Son différend avec Inna Chevtchenko, militante très médiatisée pour avoir fondé Femen France, devenu International, est abordé mais en second plan. « Je ne voulais pas faire un film sur la trahison, c’était plus important de montrer son âme, sa personnalité, son besoin viscéral de militer », explique Charlène Favier.

La cinéaste rappelle aussi les difficultés auxquelles la jeune femme a dû faire face à son arrivée en France, où elle a vécu dans une grande précarité et n’a obtenu l’asile que des années après s’y être réfugiée. « Oksana a été très touchée par le fait de pas être crue », raconte la réalisatrice, qui estime que les premières Femen ont été mal comprises. « On n’a pas pris conscience qu’à cette époque en Ukraine, ce n’était pas du tout les mêmes conditions de vie. Ce n’était pas un pays laïque, c’était le supermarché de la prostitution de l’Europe, tout le monde allait là-bas faire des sales trucs aux nanas », rappelle-t-elle.

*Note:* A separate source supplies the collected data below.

(* ===== verification/PosixLock.v ===== *)
(** * Advisory byte-range locks (src/fs/impl/posix_lock.c).

    The lock table is the list [ranges], newest lock first.  A call that has
    to sleep is resumed by a [wakeup], which carries the table the other
    processes left behind while the caller slept. *)

From S2P Require Import Prelude.

(** Lock types, commands and access modes (src/fs/fcntl.h). *)
Definition F_RDLCK : Z := 0.
Definition F_WRLCK : Z := 1.
Definition F_UNLCK : Z := 2.
Definition F_GETLK64 : Z := 12.
Definition F_SETLK64 : Z := 13.
Definition F_SETLKW64 : Z := 14.
Definition LOCK_EX : Z := 2.

Record posix_range := Range {
  identity : Z; r_ino : Z; owner : Z; r_dev : Z; r_type : Z; r_start : Z; r_end : Z }.

(** The fields of an open file that locking looks at.  [getattr] is the
    st_dev found by the file's getattr operation, if it has one and it
    succeeds. *)
Record file := File {
  f_inode : Z; i_pgcache_tag : Z; i_ino : Z; i_size : Z; f_pos : Z; f_mode : Z;
  getattr : option Z; f_flock : Z; f_lock_type : Z; f_lock_pid : Z; f_lock_dev : Z }.

Record flock64 := Flock { l_type : Z; l_whence : Z; l_start : Z; l_len : Z; l_pid : Z }.

Record lock_state := LState {
  ranges : list posix_range;
  flocks : list Z;        (* files (by address) in the BSD-lock inventory *)
  range_wait : list Z;    (* sleeping tasks *)
  ready : list Z }.       (* tasks handed to ps_put_to_ready_queue, in order *)

Definition set_ranges (st : lock_state) (l : list posix_range) : lock_state :=
  LState l (flocks st) (range_wait st) (ready st).

Definition lock_identity (fp : file) : Z :=
  if nz (i_pgcache_tag fp) then i_pgcache_tag fp else f_inode fp.

Definition same_file (r : posix_range) (fp : file) : bool :=
  (identity r =? lock_identity fp) && (r_ino r =? i_ino fp).

(** The list is drained from its tail. *)
Definition wake_waiters (st : lock_state) : lock_state :=
  LState (ranges st) (flocks st) [] (ready st ++ rev (range_wait st)).

(** ** Release *)

Definition released (fp : option file) (own : Z) (r : posix_range) : bool :=
  (owner r =? own) && match fp with None => true | Some f => same_file r f end.

(** The scan of [ranges]: what stays, and the garbage list (newest first). *)
Fixpoint release_scan (fp : option file) (own : Z) (l garbage : list posix_range)
  : list posix_range * list posix_range :=
  match l with
  | [] => ([], garbage)
  | r :: l' =>
      if released fp own r then release_scan fp own l' (r :: garbage)
      else let (keep, g) := release_scan fp own l' garbage in (r :: keep, g)
  end.

(** [group] is the current thread group, as (tgid, posix_locks_used). *)
Definition fs_posix_lock_release (fp : option file) (own : Z) (group : option (Z * bool))
  (st : lock_state) : lock_state :=
  let skip := match group with Some (tgid, used) => (tgid =? own) && negb used | None => false end in
  if skip then st
  else
    let (keep, garbage) := release_scan fp own (ranges st) [] in
    let st' := set_ranges st keep in
    match garbage with [] => st' | _ => wake_waiters st' end.

(** ** Locking *)

Definition add_overflow64 (a b : Z) : option Z :=
  let s := a + b in if (INT64_MIN <=? s) && (s <=? INT64_MAX) then Some s else None.

(** Checks the request and computes the byte range it covers. *)
Definition lock_range (fp : file) (cmd : Z) (fl : flock64) : (Z * Z) + Z :=
  let ty := l_type fl in
  if negb (ty =? F_RDLCK) && negb (ty =? F_WRLCK) && negb (ty =? F_UNLCK) then inr (- EINVAL)
  else if (cmd =? F_GETLK64) && (ty =? F_UNLCK) then inr (- EINVAL)
  else if negb (cmd =? F_GETLK64) && (ty =? F_RDLCK) && (Z.land (f_mode fp) O_ACCMODE =? O_WRONLY)
  then inr (- EBADF)
  else if negb (cmd =? F_GETLK64) && (ty =? F_WRLCK) && (Z.land (f_mode fp) O_ACCMODE =? O_RDONLY)
  then inr (- EBADF)
  else
    let base :=
      if l_whence fl =? 0 then inl 0
      else if l_whence fl =? 1 then inl (f_pos fp)
      else if l_whence fl =? 2 then
        if INT64_MAX <? i_size fp then inr (- EOVERFLOW) else inl (i_size fp)
      else inr (- EINVAL) in
    match base with
    | inr e => inr e
    | inl b =>
        match add_overflow64 b (l_start fl) with
        | None => inr (- EOVERFLOW)
        | Some start =>
            if 0 <? l_len fl then
              match add_overflow64 start (l_len fl - 1) with
              | None => inr (- EOVERFLOW)
              | Some e => if start <? 0 then inr (- EINVAL) else inl (start, e)
              end
            else if l_len fl <? 0 then
              if start <=? 0 then inr (- EINVAL)
              else
                match add_overflow64 start (l_len fl) with
                | None => inr (- EOVERFLOW)
                | Some start' => if start' <? 0 then inr (- EINVAL) else inl (start', start - 1)
                end
            else if start <? 0 then inr (- EINVAL) else inl (start, INT64_MAX)
        end
    end.

(** The test of the conflict scan. *)
Definition conflicts (tgid : Z) (fp : file) (ty start end_ : Z) (r : posix_range) : bool :=
  negb (owner r =? tgid) && same_file r fp && (start <=? r_end r) && (r_start r <=? end_) &&
  ((ty =? F_WRLCK) || (r_type r =? F_WRLCK)).

Fixpoint first_conflict (tgid : Z) (fp : file) (ty start end_ : Z) (l : list posix_range)
  : option posix_range :=
  match l with
  | [] => None
  | r :: l' => if conflicts tgid fp ty start end_ r then Some r
               else first_conflict tgid fp ty start end_ l'
  end.

(** The answer written back by F_GETLK64. *)
Definition getlk_answer (fl : flock64) (c : option posix_range) : flock64 :=
  match c with
  | None => Flock F_UNLCK (l_whence fl) (l_start fl) (l_len fl) (l_pid fl)
  | Some r => Flock (r_type r) 0 (r_start r)
                (if r_end r =? INT64_MAX then 0 else r_end r - r_start r + 1) (owner r)
  end.

Definition with_end (r : posix_range) (e : Z) : posix_range :=
  Range (identity r) (r_ino r) (owner r) (r_dev r) (r_type r) (r_start r) e.
Definition with_start (r : posix_range) (s : Z) : posix_range :=
  Range (identity r) (r_ino r) (owner r) (r_dev r) (r_type r) s (r_end r).

(** Replacement or unlocking preserves the portions outside the request. *)
Fixpoint carve (tgid : Z) (fp : file) (start end_ : Z) (l : list posix_range)
  : list posix_range :=
  match l with
  | [] => []
  | r :: l' =>
      if negb (owner r =? tgid) || negb (same_file r fp) || (r_end r <? start) || (end_ <? r_start r)
      then r :: carve tgid fp start end_ l'
      else if (r_start r <? start) && (end_ <? r_end r)
      then with_end r (start - 1) :: with_start r (end_ + 1) :: l'
      else if r_start r <? start then with_end r (start - 1) :: carve tgid fp start end_ l'
      else if end_ <? r_end r then with_start r (end_ + 1) :: carve tgid fp start end_ l'
      else carve tgid fp start end_ l'
  end.

Definition fresh_range (tgid dev : Z) (fp : file) (ty start end_ : Z) : posix_range :=
  Range (lock_identity fp) (i_ino fp) tgid dev ty start end_.

(** The update made once no conflict stands in the way. *)
Definition apply_lock (tgid dev : Z) (fp : file) (ty start end_ : Z) (st : lock_state) : lock_state :=
  let carved := carve tgid fp start end_ (ranges st) in
  let l := if negb (ty =? F_UNLCK) then fresh_range tgid dev fp ty start end_ :: carved else carved in
  wake_waiters (set_ranges st l).

(** One pass of the [for (;;)] loop with the table locked. *)
Inductive pass :=
| PReturn (ret : Z) (fl : flock64) (st : lock_state)
| PSleep (st : lock_state).

(** [intr] is whether ps_prepare_interruptible_wait() found a signal. *)
Definition lock_pass (task tgid dev : Z) (fp : file) (cmd : Z) (fl : flock64) (start end_ : Z)
  (intr : bool) (st : lock_state) : pass :=
  let c := first_conflict tgid fp (l_type fl) start end_ (ranges st) in
  if cmd =? F_GETLK64 then PReturn 0 (getlk_answer fl c) st
  else match c with
       | Some _ =>
           if l_type fl =? F_UNLCK then PReturn 0 fl (apply_lock tgid dev fp (l_type fl) start end_ st)
           else if cmd =? F_SETLK64 then PReturn (- EAGAIN) fl st
           else if intr then PReturn (- EINTR) fl st
           else PSleep (LState (ranges st) (flocks st) (range_wait st ++ [task]) (ready st))
       | None => PReturn 0 fl (apply_lock tgid dev fp (l_type fl) start end_ st)
       end.

(** What happens around one sleep: whether a signal stops the task from
    sleeping, the table it finds on waking, and whether a signal is then
    pending. *)
Record wakeup := Wakeup { intr_before : bool; table_after : lock_state; intr_after : bool }.

(** [None]: the caller is still asleep when the wakeups are used up. *)
Fixpoint lock_loop (task tgid dev : Z) (fp : file) (cmd : Z) (fl : flock64) (start end_ : Z)
  (ws : list wakeup) (st : lock_state) : option (Z * flock64 * lock_state) :=
  let intr := match ws with w :: _ => intr_before w | [] => false end in
  match lock_pass task tgid dev fp cmd fl start end_ intr st with
  | PReturn r fl' st' => Some (r, fl', st')
  | PSleep _ =>
      match ws with
      | [] => None
      | w :: ws' =>
          if intr_after w then Some (- EINTR, fl, table_after w)
          else lock_loop task tgid dev fp cmd fl start end_ ws' (table_after w)
      end
  end.

(** The result carries the caller's posix_locks_used flag.  [mem] is
    whether the two malloc() calls succeed. *)
Definition fs_posix_lock (task tgid : Z) (used : bool) (fp : file) (cmd : Z) (fl : flock64)
  (mem : bool * bool) (ws : list wakeup) (st : lock_state)
  : option (Z * flock64 * bool * lock_state) :=
  match lock_range fp cmd fl with
  | inr e => Some (e, fl, used, st)
  | inl (start, end_) =>
      let used' := if negb (cmd =? F_GETLK64) then true else used in
      if negb (cmd =? F_GETLK64) && negb (fst mem && snd mem) then Some (- ENOMEM, fl, used', st)
      else
        let dev := default 0 (getattr fp) in
        '(r, fl', st') ← lock_loop task tgid dev fp cmd fl start end_ ws st;
        Some (r, fl', used', st')
  end.

(** ** The inventory of BSD locks *)

Definition fs_flock_inventory (addr : Z) (fp : file) (tgid dev : Z) (st : lock_state)
  : file * lock_state :=
  let '(fp1, fl1) :=
    if nz (f_lock_type fp)
    then (File (f_inode fp) (i_pgcache_tag fp) (i_ino fp) (i_size fp) (f_pos fp) (f_mode fp)
            (getattr fp) (f_flock fp) 0 (f_lock_pid fp) (f_lock_dev fp),
          filter (fun a => a <> addr) (flocks st))
    else (fp, flocks st) in
  if nz (f_flock fp1)
  then (File (f_inode fp1) (i_pgcache_tag fp1) (i_ino fp1) (i_size fp1) (f_pos fp1) (f_mode fp1)
          (getattr fp1) (f_flock fp1) (f_flock fp1) tgid dev,
        LState (ranges st) (addr :: fl1) (range_wait st) (ready st))
  else (fp1, LState (ranges st) fl1 (range_wait st) (ready st)).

Un tournage en pleine guerre en Ukraine

Charlène Favier avait prévu de tourner une partie de son film en Ukraine. L’invasion par la Russie en février 2022, et la guerre qui s’y poursuit depuis, a perturbé ses plans. « On a dû recréer l’Ukraine en Hongrie et tous les castings se sont faits en Zoom pendant 3 ans, c’était long », regrette la réalisatrice.

Mais l’actualité trouve aussi un écho dans son film : les actrices ukrainiennes d’Oxana vivent toutes à Kiev et refusent de quitter leur ville. Comme les femmes qu’elles incarnent, « ce sont des résistantes et de vraies combattantes », estime Charlène Favier. La guerre leur a fait vivre les émotions qu’elles devaient jouer à l’écran : « quand elles sont arrivées en France, elles étaient dans le même état que les personnages en arrivant à Paris : pleines de trauma, de violence et d’anxiété. C’était un catalyseur émotionnel fort pour elles et ça se ressent dans le film », raconte la réalisatrice. Et d’ajouter : « Elles m’ont dit que les femmes qui partent au front en Ukraine sont les nouvelles Femen ».

Les mises en garde d’Oksana Chatchko se sont malheureusement réalisées. « Dans le film, Oxana dit que Poutine était toujours là, qu’il va revenir, que les Européens occidentaux ne font pas assez attention », décrit Charlène Favier, « et le film sort au moment où il se passe ce qu’elle avait prédit, c’est hyper puissant ». Oksana Chatchko n’est, elle, plus là pour en témoigner.